Confidentiality and access to data

Data are recorded using CRFs and processed centrally at the IRCCS Istituto Ortopedico Rizzoli, Bologna, Italy. CRF hard copies are stored in a locked area with restricted and secured access. Electronic data are stored on password-protected servers with restricted access. All collected data are kept strictly confidential. Backups of all electronic data occur daily to minimise risks of data loss. After study completion, data paper-based copies will be archived in a secure storage. Identifiers will be kept separately and will be accessible only to restricted study personnel in case follow-up of study patients will be necessary. Electronic data will continue to be kept in a secure electronic database for 25 years in accordance with local regulations, which will remain password protected with access given only to the study investigators unless otherwise authorised by the study team. Only members of the research team who need to contact study patients, enter data, or perform data quality controls have access to the study patient information.

Dissemination policy

This trial is produced according to the SPIRIT international standards. Results will be disseminated through peer-reviewed publications and will be submitted for presentation at national and international conferences. As raw data sharing may jeopardise patients’ privacy, data will only be accessible for internal control and data auditing to the designed people and to the Ethics Committee. The authorship is based on the International Committee of Medical Journal Editors 2018 Recommendations.

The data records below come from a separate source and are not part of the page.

(** The body of the loop of [doc_cards] over the lines of [inxi]; the loop
    variables are the text so far and the descriptions not yet used. *)
Definition doc_line (acc : string * list string) (line : string)
  : prog (string * list string) :=
  let '(result, descriptions) := acc in
  let '(line, is_device_line) := mark_line line in
  (* print slot description or "PCI Slots:" *)
  let result := result +++ line +++ "   " +++ nl in
  (* print expansion card description *)
  if is_device_line then
    if length descriptions =? 0 then Done (result +++ "Error" +++ nl, descriptions)
    else
      (popped <- Host.or_fail IndexError (pop descriptions) ;;
       let '(d, descriptions) := popped in
       Done (result +++ d +++ "  " +++ nl, descriptions))%prog
  else Done (result, descriptions).

Definition inxi_line : string :=
  "nix-shell -p 'inxi.override { withRecommends = true; }' --run " +++ dq
    +++ "sudo inxi --slots -xxx -c0 --wrap-max 200" +++ dq.

(** The end of [doc_cards], from the loop on: [descriptions] is the
    reversed list and [inxi_stdout] the output of [inxi]. *)
Definition render_cards (h : DeployHost) (descriptions : list string)
    (inxi_stdout : string) : prog string :=
  (acc <- Host.for_each (splitlines inxi_stdout) (EmptyString, descriptions) doc_line ;;
   let result := fst acc in
   Done ("### " +++ host h +++ " " +++ nl +++ nl +++ result +++ " " +++ nl +++ nl))%prog.

(** [document_cards.doc_cards]: the Markdown section of one host. *)
Definition doc_cards (h : DeployHost) : prog string :=
  (descriptions <- get_slots h ;;
   let descriptions := rev descriptions in (* reverse so pop gives the first *)
   inxi_slots <- Host.run h (Shell inxi_line) default_check ;;
   render_cards h descriptions (stdout inxi_slots))%prog.

(** The pairing by position, as the documentation of the collector words it:
    the slot line number [n] (from 0) is followed by the description number
    [n], and by the error marker when there is no such description. *)
Fixpoint paired (descriptions : list string) (n : nat) (lines : list string) : string :=
  match lines with
  | [] => EmptyString
  | line :: lines' =>
      let '(shown, is_device_line) := mark_line line in
      if is_device_line then
        shown +++ "   " +++ nl
          +++ match nth_error descriptions n with
              | Some d => d +++ "  " +++ nl
              | None => "Error" +++ nl
              end
          +++ paired descriptions (S n) lines'
      else shown +++ "   " +++ nl +++ paired descriptions n lines'
  end.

Scientific relevance and broader impact

This double-blind RCT will provide for the first time high-level evidence to investigate the possible synergistic effect of the combined approach with MAT and knee osteotomy for the treatment of patients with unicompartmental knee OA associated with knee malalignment and meniscus deficiency. This will be investigated through an innovative combination of subjective and objective outcomes with functional knee biomechanical assessment via gait analysis, as well as with biological analyses performed on specific biomarkers both at local and systemic levels. These results will aim at providing definitive evidence on the combined approach with knee osteotomy and MAT through an interdisciplinary team to investigate the benefits in terms of clinical outcome, but also of restoration of a healthier joint environment and a more physiological function of the treated knee. This will have a significant clinical relevance, offering clear indications on the most effective solution to treat the challenging patients affected by unicompartmental OA in malaligned knees with meniscus deficiency, aiming at retaining an active lifestyle and otherwise destined to more sacrificing procedures.

Ethics statements

Patient consent for publication

Acknowledgments

Thanks to Silvia Bassini for the contribution to the graphical representation technique and to Elettra Pignotti for her help with the statistical analysis.

References

View Abstract

Footnotes

  • Contributors ADM is the principal investigator of this study and acted as guarantor. LZ and AB wrote the manuscript; LZ, AB, LDM, SZ and ADM will conduct the trial. MM is responsible for imaging evaluation. GL is responsible for biological analyses. CB is responsible for biomechanical analyses. ADM, SZ and GF applied for funding and supervise the trial. All authors read and approved the final protocol.

  • Funding This study is funded by the Italian Ministry of Health in the Project ‘Ricerca Finalizzata’ (RF-2021-12374767) ‘BIOlogical and BIOmechanical changes after Meniscus Allograft Transplantation in osteoarthritic patients treated with knee osteotomy – BIOMAT’.

  • Competing interests SZ has received institutional support from FidiaFarmaceutici S.p.A., Cartiheal, IGEA Clinical Biophysics, BIOMET and Kensey Nash; grant support from I+ SRL; and royalties from Springer outside the submitted work. The principal investigator and the other authors declare no financial or competing interest.

  • Patient and public involvement Patients and/or the public were not involved in the design, conduct, reporting or dissemination plans of this research.

  • Provenance and peer review Not commissioned; externally peer reviewed.